Декабрь 1707 г. Тихвинский посад
Воевода беседою жалует
Над высокими вершинами елей выл, бросал снежную взвесь, верховой ветер, нагонял сизые облака-тучи, густые, клочковатые, словно ободранные злобным медведем-шатуном, не улегшимся вовремя в берлогу. В лесу же было довольно тихо, лишь медленно падал снег, покрикивали на лошадей возчики, да скрипели по наезженной санной колее полозья.
- Скоро и посад, господине, - оглянувшись, весело сообщил сидевший впереди здоровенный мужик в лисьем треухе и подбитом волчьей шкурою зипуне – карел Апракса Леонтьев.
Простой, с Озеревского погоста, крестьянин, Апракса немножко разжился охотою, да, выгодно продав куньи да лисьи меха на Тихвинских рядках, вырученные деньги в кабаках на прогулял, не пропил, а благоразумно вложил в дело - отправился с купцами в Занонежье и дальше, на соляные варницы в Поморские земли, где купил три мешка соли, которые надеялся выгодно продать, и уже на эти – довольно приличные! – капиталы купить кожи да пеньки, а уж ее… Вообще-то, кабы не война, так рванул бы Апракса в Стокгольм - Стекольны, куда местные тихвинские купцы наезжали частенько, правда, то было в ранешние, мирные времена, лет восемь тому назад закончившиеся. А так бы хорошо – купил в Стокгольме медь, привез – продал, потом бы кораблик зафрахтовал в Канцах, хороший шведский корабль с добрым шкипером, закупил бы опять пеньки, да меду, да воску, а в Швеции – опять медь, только уже изрядно… Так раз с десяток скатался – глядишь, и домик бы на посаде справил – двухэтажный, с большим стеклянными окнами и изразцовой печью! Не хуже, чем у богатеев Шпилькиных или Самсоновых, однако! Ну и что с того, что Апракса – карел? Хоть и раскольник, да, но, в вере своей раскольничьей нерадивый, и все, что царь-государь скажет – признает.

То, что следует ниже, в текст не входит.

(** * Server Monitor API: a shallow embedding of [server-monitor-api/main.py]

    Part I gives the definitions, following the Python module top to bottom:
    - [PyStr]: Python text ([str]) as sequences of code points, with the
      string methods the module calls;
    - [Auth]: [_require_auth];
    - [PyFloat]: binary64 values ([float]) on top of [SpecFloat];
    - [Human]: [_bytes_to_human];
    - the pydantic models, the operating-system interface ([OS]), the
      monad of the handler ([Monad]) and the handler of [/api/metrics]
      ([Api]);
    - [Spec]: the vocabulary the properties are stated in;
    - [Host]: a host with fixed answers, for concrete runs.
    Part II proves the properties of the specification. *)

From Stdlib Require Import ZArith NArith Lia Ascii String List Bool.
From Stdlib Require Import Floats.SpecFloat.
From Stdlib Require Import Numbers.DecimalString Numbers.DecimalN.
From stdpp Require Import base decidable list gmap.

(** ** Python text *)

(** A Python [str] is a sequence of Unicode code points. *)
Abbreviation str := (list N).

Module PyStr.

(** A literal of the source, given as an ASCII string. *)
Definition lit (s : string) : str := N_of_ascii <$> list_ascii_of_string s.

(** [Py_UNICODE_ISSPACE]: the code points [str.strip()] removes. *)
Definition isspace (c : N) : bool :=
  ((9 <=? c) && (c <=? 13) || (28 <=? c) && (c <=? 32)
   || (c =? 133) || (c =? 160) || (c =? 5760)
   || (8192 <=? c) && (c <=? 8202)
   || (c =? 8232) || (c =? 8233) || (c =? 8239) || (c =? 8287)
   || (c =? 12288))%N.

Fixpoint lstrip (s : str) : str :=
  match s with
  | c :: s' => if isspace c then lstrip s' else s
  | [] => []
  end.

Definition rstrip (s : str) : str := rev (lstrip (rev s)).

(** [s.strip()] *)
Definition strip (s : str) : str := rstrip (lstrip s).

(** [s.startswith(p)] *)
Fixpoint startswith (s p : str) {struct p} : bool :=
  match p with
  | [] => true
  | c :: p' =>
      match s with
      | d :: s' => (c =? d)%N && startswith s' p'
      | [] => false
      end
  end.

(** [s.removeprefix(p)] *)
Definition removeprefix (s p : str) : str :=
  if startswith s p then drop (length p) s else s.

(** Truthiness of an [Optional[str]]: [None] and [""] are falsy. *)
Definition truthy (o : option str) : bool :=
  match o with
  | Some (_ :: _) => true
  | _ => false
  end.

End PyStr.

(** ** Exceptions and outcomes *)

(** The exception classes the module distinguishes.  Every class here is a
  subclass of [Exception]; [PermissionError] is the only one a handler
  names. *)
Inductive exn : Type :=
| PermissionError (msg : str)
| OverflowError (msg : str)
| ValueError (msg : str)
| OtherException (msg : str).

(** [str(e)] *)
Definition exn_str (e : exn) : str :=
  match e with
  | PermissionError m | OverflowError m | ValueError m | OtherException m => m
  end.

Definition is_PermissionError (e : exn) : bool :=
  match e with PermissionError _ => true | _ => false end.

Inductive outcome (A : Type) : Type :=
| Return (a : A)
| Raise (e : exn).
Arguments Return {A} a.
Arguments Raise {A} e.

(** ** [_require_auth] *)

Module Auth.
Import PyStr.

Definition Bearer : str := lit "Bearer ".

(** [MONITOR_TOKEN] is read once from the environment ([os.getenv]):
    it is [None] when the variable is unset. *)
Definition _require_auth (MONITOR_TOKEN authorization : option str)
  : outcome unit :=
  if negb (truthy MONITOR_TOKEN) then Return tt
  else
    match authorization with
    | Some a =>
        if negb (truthy authorization) || negb (startswith a Bearer)
        then Raise (PermissionError (lit "Missing Authorization Bearer token"))
        else
          let token := strip (removeprefix a Bearer) in
          if negb (bool_decide (Some token = MONITOR_TOKEN))
          then Raise (PermissionError (lit "Invalid token"))
          else Return tt
    | None => Raise (PermissionError (lit "Missing Authorization Bearer token"))
    end.

End Auth.

(** ** Python floats *)

(** A Python [float] is an IEEE 754 binary64 value; the arithmetic is the
    one of [SpecFloat] at precision 53 and maximal exponent 1024. *)
Abbreviation float := spec_float.

Module PyFloat.
Import PyStr.

Definition prec : Z := 53.
Definition emax : Z := 1024.

(** [a / b] rounded to the nearest integer, ties to the even one
    ([0 <= a], [0 < b]). *)
Definition rne_div (a b : Z) : Z :=
  let q := (a / b)%Z in
  let r := (a mod b)%Z in
  if (b <? 2 * r)%Z || ((2 * r =? b)%Z && Z.odd q) then (q + 1)%Z else q.

(** [float(n)] for an [int]: the correctly rounded binary64 value,
    nearest with ties to even ([PyLong_AsDouble]); an [int] whose
    rounding leaves the binary64 range raises. *)
Definition float_of_int (n : Z) : outcome float :=
  match binary_normalize prec emax n 0 false with
  | S754_infinity _ =>
      Raise (OverflowError (lit "int too large to convert to float"))
  | x => Return x
  end.

(** [x / y] and [x - y] on floats ([y] is never zero where the module
    divides). *)
Definition truediv (x y : float) : float := SFdiv prec emax x y.
Definition sub (x y : float) : float := SFsub prec emax x y.

(** [x >= y] *)
Definition ge (x y : float) : bool := SFleb y x.

(** [int(x)]: truncation towards zero. *)
Definition int_of_float (x : float) : outcome Z :=
  match x with
  | S754_zero _ => Return 0%Z
  | S754_finite s m e =>
      Return (cond_Zopp s
                (if (0 <=? e)%Z then Z.pos m * 2 ^ e else Z.pos m / 2 ^ (- e)))%Z
  | S754_infinity _ =>
      Raise (OverflowError (lit "cannot convert float infinity to integer"))
  | S754_nan => Raise (ValueError (lit "cannot convert float NaN to integer"))
  end.

(** Decimal digits of a natural number, most significant first. *)
Fixpoint uint_str (d : Decimal.uint) : str :=
  match d with
  | Decimal.Nil => []
  | Decimal.D0 d => 48%N :: uint_str d
  | Decimal.D1 d => 49%N :: uint_str d
  | Decimal.D2 d => 50%N :: uint_str d
  | Decimal.D3 d => 51%N :: uint_str d
  | Decimal.D4 d => 52%N :: uint_str d
  | Decimal.D5 d => 53%N :: uint_str d
  | Decimal.D6 d => 54%N :: uint_str d
  | Decimal.D7 d => 55%N :: uint_str d
  | Decimal.D8 d => 56%N :: uint_str d
  | Decimal.D9 d => 57%N :: uint_str d
  end.

Definition decimal (n : Z) : str := uint_str (N.to_uint (Z.to_N n)).

(** The magnitude of [m * 2^e] in tenths, rounded to nearest, ties to
    even: the digits [%.1f] prints are those of the exact binary value. *)
Definition tenths (m : positive) (e : Z) : Z :=
  if (0 <=? e)%Z then (10 * Z.pos m * 2 ^ e)%Z
  else rne_div (10 * Z.pos m) (2 ^ (- e)).

(** A sign and a magnitude in tenths, printed with one fractional digit. *)
Definition fixed1 (s : bool) (t : Z) : str :=
  (if s then lit "-" else []) ++ decimal (t / 10) ++ lit "." ++ decimal (t mod 10).

(** [f"{x:.1f}"] *)
Definition format_1f (x : float) : str :=
  match x with
  | S754_zero s => fixed1 s 0
  | S754_finite s m e => fixed1 s (tenths m e)
  | S754_infinity s => if s then lit "-inf" else lit "inf"
  | S754_nan => lit "nan"
  end.

(** The literals [1024] (as a float operand), [0.0] and [0.2]. *)
Definition f1024 : float := S754_finite false (2 ^ 52) (-42).
Definition f0 : float := S754_zero false.
Definition f0_2 : float := S754_finite false 7205759403792794 (-55).

End PyFloat.

(** ** [_bytes_to_human] *)

Module Human.
Import PyStr PyFloat.

Definition units : list str := lit <$> ["B"; "KB"; "MB"; "GB"; "TB"; "PB"]%string.

(** A [while] loop: [fuel] bounds the number of iterations, and [None]
    means the bound was reached with the condition still true. *)
Fixpoint while {S : Type} (fuel : nat) (cond : S -> bool) (body : S -> S)
  (s : S) : option S :=
  if cond s then
    match fuel with
    | O => None
    | Datatypes.S fuel' => while fuel' cond body (body s)
    end
  else Some s.

(** The loop of [_bytes_to_human] on the state [(val, i)]. *)
Definition loop_cond (st : float * nat) : bool :=
  ge st.1 f1024 && (st.2 <? length units - 1)%nat.

Definition loop_body (st : float * nat) : float * nat :=
  (truediv st.1 f1024, (st.2 + 1)%nat).

(** The state [(val, i)] at the [return]. *)
Definition scaled (fuel : nat) (n : Z) : option (outcome (float * nat)) :=
  match float_of_int n with
  | Raise e => Some (Raise e)
  | Return val => Return <$> while fuel loop_cond loop_body (val, O)
  end.

(** [units[i]] *)
Definition unit_of (i : nat) : str := default [] (units !! i).

Definition _bytes_to_human (fuel : nat) (n : Z) : option (outcome str) :=
  match scaled fuel n with
  | Some (Return (val, i)) => Some (Return (format_1f val ++ unit_of i))
  | Some (Raise e) => Some (Raise e)
  | None => None
  end.

End Human.

(** ** psutil results and the pydantic models *)

Module psutil.
Record svmem : Type :=
  { svmem_total : Z; svmem_available : Z; svmem_percent : float; svmem_used : Z }.
Record sdiskpart : Type :=
  { device : str; mountpoint : str; fstype : str; opts : str }.
Record sdiskusage : Type :=
  { sdiskusage_total : Z; sdiskusage_used : Z; sdiskusage_free : Z;
    sdiskusage_percent : float }.
Record snetio : Type := { snetio_bytes_sent : Z; snetio_bytes_recv : Z }.
End psutil.
Import psutil.

(** [time.struct_time], the fields the timestamp uses. *)
Record struct_time : Type :=
  { tm_year : Z; tm_mon : Z; tm_mday : Z; tm_hour : Z; tm_min : Z; tm_sec : Z }.

Module DiskUsageItem.
Record t : Type :=
  { mount : str; total_bytes : Z; used_bytes : Z; free_bytes : Z; percent : float }.
End DiskUsageItem.

Module NetIO.
Record t : Type := { bytes_sent : Z; bytes_recv : Z }.
End NetIO.

Module Metrics.
Record t : Type :=
  { cpu_percent : float;
    load_avg : list float;
    mem_percent : float;
    mem_total_bytes : Z;
    mem_used_bytes : Z;
    mem_available_bytes : Z;
    disk : list DiskUsageItem.t;
    net_io : NetIO.t;
    uptime_seconds : Z;
    hostname : str }.
End Metrics.

Module ApiResponse.
Record t : Type :=
  { ok : bool; ts : str; metrics : option Metrics.t; error : option str }.
End ApiResponse.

- Ух, господине Андрей Андреич – вот, поглядишь, какой я себе дом выстрою! Где бы вот только меди купить? А ведь куплю... куплю…
А медь этот парень у тех же шведов и купит, контрабандист хренов, - поплотней запахнув кошму – продрог малость – усмехнулся про себя Громов. – Только вполне может попасться, а тогда повесят, как пить дать – повесят. Ладно, его дело…
- Выстроишь, выстроишь, - покивал капитан-командор. – Только про налоги не забудь, про оброк монастырский, про барщину.
- Хэ! Батюшко! – подогнав лошадь, карел неожиданно расхохотался. – Эко вспомнил – оброк! Уж года три как обители – накось, выкоси! Теперь воевода Пушкин, генерал-губернатором присланный, все собирает – и оброк, и пятинный хлеб, и протчее! А допрежь-то Боголеп, архимандрит, аки зверь лютовал! Ничо…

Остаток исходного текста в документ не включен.